Analysis of nitric oxide synthase type II gene expression using real-time RT-PCR
Real-time RT-PCR analyses were performed in a fluorescent temperature cycler (MX3000P Real Time PCR System; Stratagene), in accordance with the manufacturer's instructions. Total RNA 1 μg was used for each RT reaction. cDNAs were synthesized using 200 units of Moloney murine leukaemia reverse transcriptase (Gibco-BRL) and 6 μl dNTPs mix (10 mmol/l of each dNTP), 6 μl of first strand buffer (250 mmol/l Tris-HCl [pH 8.3], 375 mmol/l KCl, 15 mmol/l MgCl2; Gibco-BRL), 1.5 μl of 50 mmol/l MgCl2, 0.17 μl random hexamer solution (3 μg/μl; Gibco-BRL) and 0.25 μl of RNAse OutTM (recombinant ribonuclease inhibitor 40 μg/μl; Gibco-BRL), in a total volume of 30 μl. Reaction mixtures were incubated at 37°C for 50 min and at 42°C for 15 min. The RT reaction was terminated by heating at 95°C for 5 min and subsequently quick chilled on ice. The 50 μl amplification mixture (Brilliant SYBR Green QPC Master Mix; Stratagene) contained 2 μl of RT reaction products plus 0.75 μl (30 nmol/l) diluted reference dye, 150 nmol/l of each primer and nuclease-free, PCR grade water to adjust the final volume to 50 μl.
After a first enzyme activation step (95°C for 10 min), reactions were cycled 33 times using the following parameters for NOS type II detection: denaturation at 95°C for 40 s, annealing at 60°C for 1 min and extension at 72°C for 1 min. Mouse glyceraldehyde-3-phosphate dehydrogenase (GAPDH) cDNA (5'-TCCATGACAACTTTGGCATCGTGG-3' for upstream primer and 5'-GTTGCTGTTGAAGTCACAGGAGAC-3' for downstream primer; Genebank M32599) was amplified under the same conditions and was used as a normalizer gene. The amount of PCR products formed in each cycle was evaluated on the basis of SYBR Green I fluorescence. A final extension at 72°C over 10 min was followed by melting curve profiles as follows: 95°C for 1 min, ramping down to 45°C at a rate of 0.2°C/s, and heating slowly (0.5°C/cycle) to 95°C for a total of 81 cycles (30 s/cycle). Fluorescence was measured continuously to confirm amplification of specific transcripts (data not shown).
The oligonucleotide primers specific for mouse NOS type II were as follows: upstream primer 5'-CTCACTGGGACAGCACAGAA-3' and downstream primer 5'-TGGTCAAACTCTTGGGGTTC-3' (from Genbank U43428).
Cycle-to-cycle fluorescence emission readings were monitored and quantified using the second derivative maximum method from the MX3000P Real Time software package (Stratagene). This method determines the crossing points of individual samples using an algorithm that identifies the first turning point of the fluorescence curve. This turning point corresponds to the first maximum of the second derivative curve and correlates inversely with the log of the initial template concentration. NOS type II mRNA levels were normalized with respect to mouse GAPDH level in each sample.
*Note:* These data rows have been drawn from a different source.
Lemma offsets_apart sizes : forall start i j p n q,
  Forall (fun n => 0 <= n) sizes -> (i < j)%nat ->
  offsets start sizes !! i = Some p -> sizes !! i = Some n ->
  offsets start sizes !! j = Some q ->
  p + n <= q.
Proof.
  induction sizes as [|s sizes IH]; intros start i j p n q Hnn Hij Hp Hn Hq;
    [discriminate|].
  apply Forall_cons in Hnn as [Hs Hnn].
  destruct j as [|j]; [lia|]. destruct i as [|i]; cbn in *.
  - injection Hp as <-. injection Hn as <-.
    destruct (sizes !! j) as [k|] eqn:Hk.
    + destruct (offsets_bounds _ _ _ _ _ Hnn Hq Hk). lia.
    + apply lookup_ge_None in Hk. apply lookup_lt_Some in Hq.
      assert (Hlen : length (offsets (start + s) sizes) = length sizes).
      { clear. generalize (start + s). induction sizes; intros; simpl; auto. }
      lia.
  - apply (IH (start + s) i j p n q Hnn); [lia | exact Hp | exact Hn | exact Hq].
Qed.

Lemma allocs_from_head_layout a b l2 sizes : forall st m,
  arena_wf st a (b :: l2) -> mappings st !! b = Some m ->
  Forall (fun n => 0 <= n) sizes -> total sizes <= remaining (map_hdr m) ->
  exists st',
    run a (map Alloc sizes) st =
      Done (offsets (bytes (map_hdr m) + count (map_hdr m)) sizes) st' /\
    oslog st' = oslog st.
Proof.
  induction sizes as [|s sizes IH]; intros st m Hwf Hm Hnn Htot.
  - exists st. split; reflexivity.
  - apply Forall_cons in Hnn as [Hs Hnn]. simpl in Htot.
    pose proof (total_nonneg _ Hnn) as Hrest.
    pose proof Hwf as (Ha & ar & Har & Hc & Hl & Hall).
    destruct (Hall b) as (m0 & Hm0 & Hinv & Hty); [left|].
    rewrite Hm in Hm0. injection Hm0 as <-.
    assert (Hfit : 0 <= s <= remaining (map_hdr m)) by lia.
    destruct (carve_inv _ _ Hinv Hty Hfit) as (Hcnt & Hrem & _).
    destruct (IH (carved st b m s) (mkMapping (map_len m) (carve (map_hdr m) s)))
      as (st' & Hrun & Hlog); auto.
    + eapply carved_wf; eauto. left.
    + unfold carved, with_mappings. cbn. apply lookup_insert_eq.
    + cbn [map_hdr]. lia.
    + exists st'. split; [|exact Hlog].
      cbn [map run do_call offsets].
      assert (Halloc : arena_alloc a s st =
                Done (bytes (map_hdr m) + count (map_hdr m)) (carved st b m s)).
      { apply (arena_alloc_hit st a ar [] b l2 m s); auto.
        - intros y Hy. inversion Hy.
        - lia. }
      step Halloc. step Hrun.
      cbn [map_hdr] in *. rewrite Hcnt.
      replace (bytes (carve (map_hdr m) s)) with (bytes (map_hdr m)) by reflexivity.
      now rewrite Z.add_assoc.
Qed.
Nitric oxide synthase type II western blot analysis
ATDC-5 chondrogenic cells were seeded in P100 plates until they reached 85–90% confluence. After overnight starvation in serum-free medium, cells were stimulated for 24 hours with leptin (800 nmol/l), alone or in combination with IL-1 (0.025 ng/ml). In order to demonstrate the involvement of JAK2, PI3K, MEK-1 and p38 kinase, the following specific pharmacological inhibitors were added 1 hour before cytokine stimulation: tyrphostin AG490 (5 and 10 μmol/l) and Tkip (20 and 50 μmol/l) for JAK2; LY294002 (1, 5 and 10 μmol/l) for PI3K; PD098059 (1, 10 and 30 μmol/l) for MEK-1; and SB203580 (1, 10 and 30 μmol/l) for p38 kinase. After stimulation, cells were rapidly washed with ice cold PBS and scraped in lysis buffer: 10 mmol/l Tris-HCl (pH 7.5), 5 mmol/l EDTA, 150 mmol/l NaCl, 30 mmol/l sodium pyrophosphate, 50 mmol/l sodium fluoride, 1 mmol/l sodium orthovanadate (Na3VO4), 10% glycerol, 0.5% Triton X-100, 1 mmol/l phenylmethylsulfonilfluoride, aprotinin, leupeptin and pepstatin A (10 mg/ml). Lysed cells were centrifuged at 13000 g for 15 min. Lysates from control or stimulated cells were collected and separated by SDS-PAGE on a 10% polyacrylamide gel. Proteins were subsequently transferred to a polyvinylidene difluoride transfer membrane (Hybond TM-P; Amersham International, Little Chalfont, UK) using a transfer semidry blot cell (BioRad Laboratories, Hercules, CA, USA). Blots were incubated with the appropriate antibody (mouse anti-NOS II antibody; purchased from Upstate Biotech, Lake Placid, NY, USA). Immunoblots were visualized using ECLPlus detection Kit (Amersham-Pharmacia Biotech, Barcelona, Spain) using horseradish peroxidase labelled secondary antibody. To confirm equal load in each sample, after stripping in glycine buffer at pH 3, membranes were reblotted with anti-actin antibody (Santa Cruz Biotechnology Inc., Santa Cruz, CA, USA). The images of autoradiograms were captured and analyzed using a Typhoon 9410 digital variable mode imager (Amersham Biotech, Little Chalfont, UK).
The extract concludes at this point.